Quelles sont les prochaines étapes pour l'administration Trump ?

Un tribunal fédéral américain a décidé de bloquer les droits de douane d’au moins 10% que Donald Trump avait imposés sur une large gamme de produits importés. La décision, rendue mercredi, souligne que seul le Congrès peut établir de telles taxes. Face à ce revers judiciaire, l’administration Trump a fait appel.

Un camouflet pour l’administration Trump

Le juge du tribunal du commerce international a estimé qu’une loi d’urgence invoquée par la Maison Blanche ne confère pas au président le pouvoir d’imposer des droits de douane aussi étendus. Cette décision survient après plusieurs plaintes déposées depuis l’annonce des nouvelles taxes le 2 avril 2023, dont celle du Liberty Justice Center représentant des petites entreprises concernées.
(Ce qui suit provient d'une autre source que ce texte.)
Lemma first_of_index l oid o : first_of l oid = Some o <->
  exists i, l !! i = Some (oid, o) /\ forall j, (j < i)%nat -> l.*1 !! j <> Some oid.
Proof.
  induction l as [|x l IH] using rev_ind.
  - split; [done|]. intros (i & Hi & _). by rewrite lookup_nil in Hi.
  - rewrite first_of_snoc. split.
    + destruct (first_of l oid) as [o'|] eqn:Ho.
      * intros [= ->]. destruct (proj1 IH eq_refl) as (i & Hi & Hj). exists i. pose proof (lookup_lt_Some _ _ _ Hi) as Hlt.
        split; [by rewrite lookup_app_l|]. intros j Hji. rewrite fmap_app, lookup_app_l by (rewrite length_fmap; lia). by apply Hj.
      * case_decide as Hx; [|done]. intros [= <-]. exists (length l). split; [rewrite lookup_app_r, Nat.sub_diag by done; cbn; by destruct x; cbn in *; subst|].
        intros j Hj. rewrite fmap_app, lookup_app_l by (by rewrite length_fmap). intros Hl%list_elem_of_lookup_2.
        by apply first_of_None in Ho.
    + intros (i & Hi & Hj). destruct (decide (i < length l)%nat) as [Hlt|Hge].
      * rewrite lookup_app_l in Hi by done. assert (first_of l oid = Some o) as ->; [|done]. apply IH. exists i. split; [done|].
        intros j Hji Hl. apply (Hj j Hji). rewrite fmap_app, lookup_app_l by (rewrite length_fmap; lia). done.
      * rewrite lookup_app_r in Hi by lia. destruct (i - length l)%nat as [|k] eqn:Hk; [|done]. injection Hi as ->.
        assert (first_of l oid = None) as ->; [|by rewrite decide_True].
        apply first_of_None. intros [j Hl]%list_elem_of_lookup. pose proof (lookup_lt_Some _ _ _ Hl) as Hlt. rewrite length_fmap in Hlt.
        apply (Hj j ltac:(lia)). by rewrite fmap_app, lookup_app_l by (by rewrite length_fmap).
Qed.

Lemma dedupe_positions l : exists idx, StronglySorted lt idx /\
  (forall i, i ∈ idx <-> exists oid, l.*1 !! i = Some oid /\ forall j, (j < i)%nat -> l.*1 !! j <> Some oid) /\
  Forall2 (fun i o => l.*2 !! i = Some o) idx (unique (dedupe l)).
Proof.
  induction l as [|x l (idx & Hs & Hi & HF)] using rev_ind.
  { exists []. split; [constructor|]. split; [|constructor]. intros i. split; [by intros ?%elem_of_nil|].
    intros (oid & Hoid%lookup_lt_Some & _). cbn in Hoid. lia. }
  assert (forall i, i ∈ idx -> (i < length l)%nat) as Hb.
  { intros i (oid & Hoid & _)%Hi. apply lookup_lt_Some in Hoid. by rewrite length_fmap in Hoid. }
  assert (forall o i, Forall2 (fun i o => l.*2 !! i = Some o) i o -> Forall2 (fun i o => (l ++ [x]).*2 !! i = Some o) i o) as Hmono.
  { intros o i HF'. eapply Forall2_impl; [exact HF'|]. intros j p Hj. cbv beta in *. pose proof (lookup_lt_Some _ _ _ Hj) as Hlt. by rewrite fmap_app, lookup_app_l. }
  assert (forall i oid, (i < length l)%nat -> ((l ++ [x]).*1 !! i = Some oid <-> l.*1 !! i = Some oid)) as Hl.
  { intros i oid Hlt. by rewrite fmap_app, lookup_app_l by (by rewrite length_fmap). }
  assert (forall i, (i < length l)%nat ->
    (exists oid, (l ++ [x]).*1 !! i = Some oid /\ forall j, (j < i)%nat -> (l ++ [x]).*1 !! j <> Some oid) <-> i ∈ idx) as Hold.
  { intros i Hlt. rewrite Hi. split; intros (oid & Hoid & Hj); exists oid; (split; [by apply Hl|]); intros j Hji; specialize (Hj j Hji);
      pose proof (Hl j oid ltac:(lia)); tauto. }
  assert ((l ++ [x]).*1 !! length l = Some x.1) as Hx.
  { rewrite fmap_app, lookup_app_r by (by rewrite length_fmap). by rewrite length_fmap, Nat.sub_diag. }
  assert (forall i oid, (l ++ [x]).*1 !! i = Some oid -> (i < length l)%nat \/ i = length l) as Hdom.
  { intros i oid Hlt%lookup_lt_Some. rewrite length_fmap, length_app in Hlt. cbn in Hlt. lia. }
  rewrite dedupe_snoc. unfold dedupe_step. rewrite dedupe_seen. destruct (first_of l x.1) as [c|] eqn:Hc; cbn [unique].
  - exists idx. split; [done|]. split; [|by apply Hmono]. intros i. split.
    + intros Hin. apply Hold; [by apply Hb|done].
    + intros He. destruct He as (oid & Hoid & Hj). destruct (Hdom _ _ Hoid) as [Hlt| ->]; [apply Hold; [done|by exists oid]|].
      exfalso. rewrite Hx in Hoid. injection Hoid as <-. apply first_of_index in Hc as (k & Hk & _).
      pose proof (lookup_lt_Some _ _ _ Hk) as Hlt. apply (Hj k Hlt), Hl; [done|]. by rewrite list_lookup_fmap, Hk.
  - exists (idx ++ [length l]). split; [by apply sorted_snoc|]. split.
    + intros i. rewrite elem_of_app, list_elem_of_singleton. split.
      * intros [Hin| ->]; [apply Hold; [by apply Hb|done]|]. exists x.1. split; [done|]. intros j Hj Hl'%Hl; [|done].
        apply first_of_None in Hc. by apply Hc, (list_elem_of_lookup_2 _ j).
      * intros He. pose proof He as (oid & Hoid & _). destruct (Hdom _ _ Hoid) as [Hlt| ->]; [left; by apply Hold|by right].
    + apply Forall2_app; [by apply Hmono|]. constructor; [|constructor].
      rewrite fmap_app, lookup_app_r by (by rewrite length_fmap). by rewrite length_fmap, Nat.sub_diag.
Qed.

(** What the loop keeps of a cell, and whether it saw a contradiction. *)
Lemma dedupe_repeats_spec c pairs b : _dedupe_repeats c = Ok (pairs, b) ->
  (exists idx, StronglySorted lt idx /\
     (forall i, i ∈ idx <-> first_repeat c i /\ exists o, repeat_at c i o) /\ Forall2 (repeat_at c) idx pairs) /\
  (b = true <-> contradictory c).
Proof.
  unfold _dedupe_repeats. intros (rows & [Hlen ->]%zip_strict_Ok & H)%bind_Ok.
  assert (forall i o, zip (repeat_values c) (timestamps c) !! i = Some o <-> repeat_at c i o) as Hat.
  { intros i [v t]. unfold repeat_at. rewrite lookup_zip_Some. done. }
  destruct (observation_ids c) as [ids|] eqn:Hids.
  - apply bind_Ok in H as (l & [Hlen' ->]%zip_strict_Ok & [= <- <-]). set (rows := zip (repeat_values c) (timestamps c)) in *.
    assert ((zip ids rows).*1 = ids) as H1 by (apply fst_zip; lia). assert ((zip ids rows).*2 = rows) as H2 by (apply snd_zip; lia).
    assert (forall i oid, ids !! i = Some oid -> (first_repeat c i <-> forall j, (j < i)%nat -> ids !! j <> Some oid)) as Hfirst.
    { intros i oid Hoid. unfold first_repeat, same_id. rewrite Hids. split; intros Hj j Hji; specialize (Hj j Hji); [|naive_solver congruence].
      intros Hl. apply Hj. by exists ids, oid. }
    split.
    + destruct (dedupe_positions (zip ids rows)) as (idx & Hs & Hi & HF). rewrite H1 in Hi. rewrite H2 in HF.
      exists idx. split; [done|]. split; [|eapply Forall2_impl; [exact HF|intros; by apply Hat]].
      intros i. rewrite Hi. split.
      * intros (oid & Hoid & Hj). split; [by apply (Hfirst i oid)|]. pose proof (lookup_lt_Some _ _ _ Hoid) as Hlt.
        rewrite Hlen' in Hlt. apply lookup_lt_is_Some in Hlt as [o Ho]. exists o. by apply Hat.
      * intros [Hf (o & Ho%Hat)]. apply lookup_lt_Some in Ho. rewrite <- Hlen' in Ho. apply lookup_lt_is_Some in Ho as [oid Hoid].
        exists oid. split; [done|]. by apply (Hfirst i oid).
    + rewrite dedupe_conflict. unfold contradictory. split.
      * intros ([oid p] & o & [j Hj]%list_elem_of_lookup & (i & Hi & Hf)%first_of_index & He). cbn [fst snd] in *.
        apply lookup_zip_Some in Hj as [Hj Hp], Hi as [Hi Ho]. rewrite H1 in Hf.
        assert (i <> j) as Hne by (intros ->; rewrite Hp in Ho; injection Ho as ->; by rewrite content_eq_refl in He).
        assert (i < j)%nat as Hij by (destruct (decide (j < i)%nat) as [Hji|]; [by destruct (Hf j Hji)|lia]).
        exists i, j, o, p. split; [done|]. split; [by exists ids, oid|]. split; [by apply (Hfirst i oid)|].
        split; [by apply Hat|]. split; [by apply Hat|]. intros [Hv Ht]. unfold content_eq in He.
        by rewrite bool_decide_true, Ht in He.
      * intros (i & j & o & p & Hij & (ids' & oid & Hids' & Hi & Hj) & Hf & Ho%Hat & Hp%Hat & He).
        rewrite Hids in Hids'. injection Hids' as <-. exists (oid, p), o. split; [|split].
        -- apply (list_elem_of_lookup_2 _ j). by apply lookup_zip_Some.
        -- apply first_of_index. exists i. split; [by apply lookup_zip_Some|]. rewrite H1. by apply (Hfirst i oid).
        -- unfold content_eq. cbn. case_bool_decide as Hv; [|done]. destruct (datetime_eq o.2 p.2) eqn:Ht; [|done]. by destruct He.
  - injection H as <- <-. assert (forall i, first_repeat c i) as Hfirst.
    { intros i j _ (ids & oid & Hx & _). congruence. }
    split; [|split; [done|]; intros (i & j & o & p & _ & (ids & oid & Hx & _) & _); congruence].
    exists (seq 0 (length (zip (repeat_values c) (timestamps c)))). split; [|split].
    + generalize (length (zip (repeat_values c) (timestamps c))), 0%nat. intros n. induction n as [|n IH]; intros m; constructor; [done|].
      apply Forall_forall. intros i Hi%elem_of_seq. lia.
    + intros i. rewrite elem_of_seq. setoid_rewrite <- Hat. split.
      * intros [_ Hlt]. split; [done|]. by apply lookup_lt_is_Some.
      * intros [_ [o Ho]]. apply lookup_lt_Some in Ho. lia.
    + apply Forall2_same_length_lookup_2; [by rewrite length_seq|]. intros k i o [-> _]%lookup_seq Ho. by apply Hat.
Qed.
Quelles sont les prochaines étapes pour l’administration Trump ?

Qui a porté l’affaire devant la justice ?

L’International Emergency Economic Powers Act (IEEPA) – législation souvent citée par Trump – ne permet pas effectivement d’imposer ces nouveaux tarifs, selon le jugement rendu. En outre, la Cour a annulé certaines taxes spécifiques appliquées à la Chine, au Mexique et au Canada, considérées comme des réponses aux flux « inacceptables » de drogues et migrants illégaux.
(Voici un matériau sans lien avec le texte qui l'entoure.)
(* ===== verification/Evidence.v ===== *)
(** Evidence-bundle manifests (measurement/evidence.py): the guard against raw
    content, content-addressed entries, the chain of commitments sealed into a
    manifest and its verification, completeness, and tenant-scoped retrieval.

    The models are built with their field constraints and validators; the
    free-form [extra] map of the metadata holds JSON values. *)

From S2P Require Import Prelude PyStr Regex Sha256 PyVal Canonical.
Local Open Scope N_scope.

(** [^sha256:[0-9a-f]{64}$]; the pattern engine of the models gives [$] the
    end of the text only. *)
Definition _SHA256_REF_PATTERN : re := Cat (lit _SHA256_PREFIX) (rep 64 (Cls lower_hex)).

Inductive EvidenceKind :=
  | REGISTRATION | DEPLOYMENT_CONFIRMATION | BASELINE_OBSERVATION | TREATMENT_OBSERVATION
  | CONTROL_OBSERVATION | RAW_OBSERVATION_REF | DID_INPUTS | DID_OUTPUTS | B_GATE_DECISION
  | GRS_POLICY | MISSINGNESS_REPORT | REMEDIATION | ROLLBACK.

#[export] Instance EvidenceKind_eq_dec : EqDecision EvidenceKind.
Proof. solve_decision. Defined.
Cependant, certains droits de douane sur des produits précis tels que les voitures ou l’acier ne sont pas concernés par cette décision.
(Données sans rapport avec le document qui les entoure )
Definition register (ledger_state : LedgerState) (r : ExperimentRegistration)
    : result experiment_exn (LedgerState * ExperimentRegistration) :=
  match find_experiment ledger_state (experiment_id r) with
  | Some existing =>
      fe ← builtin (compute_content_fingerprint existing);
      fr ← builtin (compute_content_fingerprint r);
      if decide (fe = fr) then Ok (ledger_state, existing)
      else if _design_changed existing r then Raise (RejectedError (experiment_id r))
      else Raise (ConflictError (experiment_id r))
  | None =>
      let previous_hash := tail_hash ledger_state in
      let unanchored := set_hashes (canonical_hash r) previous_hash (content_fingerprint r) r in
      fingerprint ← builtin (compute_content_fingerprint unanchored);
      canonical ← builtin (compute_experiment_hash unanchored);
      let entry := set_hashes (Some canonical) previous_hash (Some fingerprint) r in
      Ok (ledger_state ++ [entry], entry)
  end.

Fixpoint verify_from (expected_prev : option pystr) (index : nat) (entries : LedgerState) : result pyexn (bool * option nat) :=
  match entries with
  | [] => Ok (true, None)
  | e :: entries =>
      if decide (previous_hash e ≠ expected_prev) then Ok (false, Some index)
      else
        recomputed ← compute_experiment_hash e;
        if decide (Some recomputed ≠ canonical_hash e) then Ok (false, Some index)
        else verify_from (canonical_hash e) (S index) entries
  end.

Definition verify_ledger (entries : LedgerState) : result pyexn (bool * option nat) := verify_from None 0 entries.
End ledger.

(** ** Lemmas *)

(** *** The texts that are hashed *)

Section texts.
Context `{FloatRepr} `{DatetimeJson}.

Definition fingerprint_of (r : ExperimentRegistration) : pystr := _SHA256_PREFIX ++ hexdigest (dumps (_content_fields r)).
Definition chain_hash (r : ExperimentRegistration) : pystr :=
  _SHA256_PREFIX ++ hexdigest (dumps (chain_material (previous_hash r) (fingerprint_of r))).

Lemma forallb_fmap {A B} (p : B -> bool) (f : A -> B) l : (forall x, p (f x) = true) -> forallb p (f <$> l) = true.
Proof. intros Hp. induction l as [|x l IH]; cbn; [done|]. by rewrite Hp, IH. Qed.

Lemma content_serializable r : serializable (_content_fields r) = true.
Proof.
  cbn. rewrite !forallb_fmap; [done|intros m; done|]. intros a. cbn. by destruct (asset_ref a), (arm_query_cluster_ref a).
Qed.

Lemma fingerprint_total r : compute_content_fingerprint r = Ok (fingerprint_of r).
Proof. apply sha256_ref_Ok. split; [apply content_serializable|done]. Qed.

Lemma experiment_hash_total r : compute_experiment_hash r = Ok (chain_hash r).
Proof.
  unfold compute_experiment_hash. rewrite fingerprint_total. cbn [mbind result_bind].
  apply sha256_ref_Ok. split; [|done]. cbn. by destruct (previous_hash r).
Qed.

Lemma wf_list_fmap {A} (f : A -> pyval) l : (forall x, wf_val (f x)) -> wf_val (PList (f <$> l)).
Proof. intros Hf. cbn. induction l as [|x l IH]; cbn; [done|]. by split. Qed.

Ltac static_keys := split; [apply (bool_decide_unpack _); reflexivity|].

Lemma content_wf r : wf_val (_content_fields r).
Proof.
  assert (wf_val (PList (dump_arm <$> arms r))) as Ha.
  { apply wf_list_fmap. intros a. static_keys. cbn. by destruct (asset_ref a), (arm_query_cluster_ref a). }
  assert (wf_val (PList (dump_metric <$> metric_definitions r))) as Hm by (apply wf_list_fmap; intros m; by static_keys).
  static_keys. repeat (split; [first [exact I|exact Ha|exact Hm]|]). exact I.
Qed.

Lemma chain_material_wf p h : (forall s, p = Some s -> scalar_str s) -> scalar_str h ->
  wf_val (chain_material p h) /\ scalar_val (chain_material p h).
Proof.
  intros Hp Hh. split; [static_keys; by destruct p|].
  refine (conj (conj _ _) (conj (conj _ Hh) I)); try (apply scalar_strb; by vm_compute).
  destruct p; [by apply Hp|done].
Qed.

(** The link of an entry: what is hashed, and to what. *)
Lemma chain_link x : (forall p, previous_hash x = Some p -> scalar_str p) ->
  wf_val (chain_material (previous_hash x) (fingerprint_of x)) /\
  scalar_val (chain_material (previous_hash x) (fingerprint_of x)) /\
  sha256_ref (chain_material (previous_hash x) (fingerprint_of x)) = Ok (chain_hash x).
Proof.
  intros Hx. destruct (chain_material_wf (previous_hash x) (fingerprint_of x)) as [? ?]; [done| |].
  - eapply (sha256_ref_scalar (_content_fields x)), fingerprint_total.
  - split; [done|]. split; [done|]. apply sha256_ref_Ok. split; [|done]. cbn. by destruct (previous_hash x).
Qed.

Lemma chain_material_inj p1 h1 p2 h2 : chain_material p1 h1 ≡ chain_material p2 h2 -> p1 = p2 /\ h1 = h2.
Proof.
  intros Heq.
  pose proof (fun k => field_equiv _ _ k Heq eq_refl eq_refl) as Hk.
  pose proof (Hk (u"previous_hash")) as Hp. pose proof (Hk (u"content_fingerprint")) as Hh.
  cbn in Hp, Hh. injection Hh as Hh. split; [|done]. destruct p1, p2; try discriminate Hp; [by injection Hp as ->|done].
Qed.

(** Two registrations of one content. *)
Definition same_content (r1 r2 : ExperimentRegistration) : Prop := _content_fields r1 ≡ _content_fields r2.

Lemma canon_text o1 o2 : canon (dump_opt o1) = canon (dump_opt o2) -> o1 = o2.
Proof. destruct o1, o2; cbn; naive_solver. Qed.

Lemma arm_inj a1 a2 : dump_arm a1 ≡ dump_arm a2 -> a1 = a2.
Proof.
  intros Heq. pose proof (fun k => field_equiv _ _ k Heq eq_refl eq_refl) as Hk.
  pose proof (Hk (u"arm_id")) as H1. pose proof (Hk (u"role")) as H2. pose proof (Hk (u"asset_ref")) as H3.
  pose proof (Hk (u"query_cluster_ref")) as H4. clear Hk Heq. destruct a1 as [i1 r1 a1 q1], a2 as [i2 r2 a2 q2].
  change (Some (canon (dump_opt a1)) = Some (canon (dump_opt a2))) in H3.
  change (Some (canon (dump_opt q1)) = Some (canon (dump_opt q2))) in H4.
  injection H1 as H1. apply (inj Some) in H3, H4. apply canon_text in H3 as ->, H4 as ->.
  assert (r1 = r2) as -> by (by destruct r1, r2). by f_equal.
Qed.

Lemma metric_inj m1 m2 : dump_metric m1 ≡ dump_metric m2 -> m1 = m2.
Proof.
  intros Heq. pose proof (fun k => field_equiv _ _ k Heq eq_refl eq_refl) as Hk.
  pose proof (Hk (u"metric_id")) as H1. pose proof (Hk (u"description")) as H2.
  destruct m1, m2. injection H1 as H1. injection H2 as H2. by f_equal.
Qed.

Lemma list_inj {A} (f : A -> pyval) l1 : (forall x y, f x ≡ f y -> x = y) ->
  forall l2, canon (PList (f <$> l1)) = canon (PList (f <$> l2)) -> l1 = l2.
Proof.
  intros Hf. induction l1 as [|x l1 IH]; intros [|y l2]; cbn; [done|done|done|].
  intros [= Hx Hl]. f_equal; [by apply Hf|]. apply IH. cbn. by f_equal.
Qed.

(** One content, one design, one owner. *)
Lemma same_content_design r1 r2 : same_content r1 r2 ->
  arms r1 = arms r2 /\ metric_definitions r1 = metric_definitions r2 /\ tenant_id r1 = tenant_id r2 /\
  experiment_id r1 = experiment_id r2.
Proof.
  intros Heq. pose proof (fun k => field_equiv _ _ k Heq eq_refl eq_refl) as Hk.
  pose proof (Hk (u"arms")) as H1. pose proof (Hk (u"metric_definitions")) as H2.
  pose proof (Hk (u"tenant_id")) as H3. pose proof (Hk (u"experiment_id")) as H4. clear Hk Heq.
  change (Some (canon (PList (dump_arm <$> arms r1))) = Some (canon (PList (dump_arm <$> arms r2)))) in H1.
  change (Some (canon (PList (dump_metric <$> metric_definitions r1))) = Some (canon (PList (dump_metric <$> metric_definitions r2)))) in H2.
  apply (inj Some) in H1, H2. apply list_inj in H1; [|apply arm_inj]. apply list_inj in H2; [|apply metric_inj].
  injection H3 as H3. injection H4 as H4. done.
Qed.

Lemma fingerprint_inj r1 r2 : scalar_val (_content_fields r1) -> scalar_val (_content_fields r2) ->
  fingerprint_of r1 = fingerprint_of r2 ->
  same_content r1 r2 \/ text_collision (dumps (_content_fields r1)) (dumps (_content_fields r2)).
Proof.
  intros H1 H2 Heq. apply (sha256_ref_inj _ _ (fingerprint_of r1)); try apply content_wf; try done.
  - apply fingerprint_total.
  - rewrite Heq. apply fingerprint_total.
Qed.

Lemma fingerprint_hashes c p f r : fingerprint_of (set_hashes c p f r) = fingerprint_of r.
Proof. done. Qed.
End texts.

(** *** The ledger *)

Section ledger_lemmas.
Context `{FloatRepr} `{DatetimeJson}.

(** The entry [register] appends for a new experiment. *)
Definition anchored (st : LedgerState) (r : ExperimentRegistration) : ExperimentRegistration :=
  let unanchored := set_hashes (canonical_hash r) (tail_hash st) (content_fingerprint r) r in
  set_hashes (Some (chain_hash unanchored)) (tail_hash st) (Some (fingerprint_of r)) r.

Lemma register_eq st r : register st r =
  match find_experiment st (experiment_id r) with
  | Some existing =>
      if decide (fingerprint_of existing = fingerprint_of r) then Ok (st, existing)
      else if _design_changed existing r then Raise (RejectedError (experiment_id r))
      else Raise (ConflictError (experiment_id r))
  | None => Ok (st ++ [anchored st r], anchored st r)
  end.
Proof.
  unfold register. destruct (find_experiment st (experiment_id r)) as [ex|].
  - by rewrite !fingerprint_total.
  - cbv zeta. by rewrite fingerprint_total, experiment_hash_total.
Qed.

Lemma find_experiment_Some st id e : find_experiment st id = Some e -> e ∈ st /\ experiment_id e = id.
Proof.
  unfold find_experiment. intros Hh. assert (e ∈ filter (fun e => experiment_id e = id) st) as Hin.
  { destruct (filter _ st); [done|]. injection Hh as ->. left. }
  by apply list_elem_of_filter in Hin as [? ?].
Qed.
Que va-t-il se passer maintenant ?

Après avoir lancé son appel, la Maison Blanche dispose de dix jours pour finaliser ses démarches administratives en vue de suspendre les tarifs contestés. Si elle échoue dans cet effort légal, l’Agence des douanes et de la protection des frontières (CBP) sera chargée d’appliquer cette décision judiciaire. L’annulation pourrait également permettre aux entreprises ayant réglé ces obligations fiscales d’être remboursées avec intérêts.

Une décision bouleversante pour les efforts commerciaux

Les marchés financiers ont réagi positivement à ce développement. Stephen Innes de SPI Asset Management note : « Les investisseurs expirent après des semaines de volatilité intense déclenchée par la politique du bord du gouffre dans la guerre commerciale ». Il ajoute que « le Bureau ovale n’est pas une salle de négociation » et met en avant que cette décision pourrait signaler une limite aux excès de pouvoir présumés exercés par le président.

Paul Ashworth souligne quant à lui que cette situation risque véritablement « de bouleverser les efforts » visant à conclure rapidement un accord commercial durant cette phase où les droits tarifaires sont suspendus temporairement pendant 90 jours. D’autres pays pourraient attendre davantage avant toute réaction officielle face à cet imbroglio juridique lié aux politiques commerciales américaines.

Cette affaire met ainsi en lumière les tensions entourant les décisions économiques prises sous pression politique et soulève des questions quant à leur applicabilité future si elles sont contrecarrées légalement.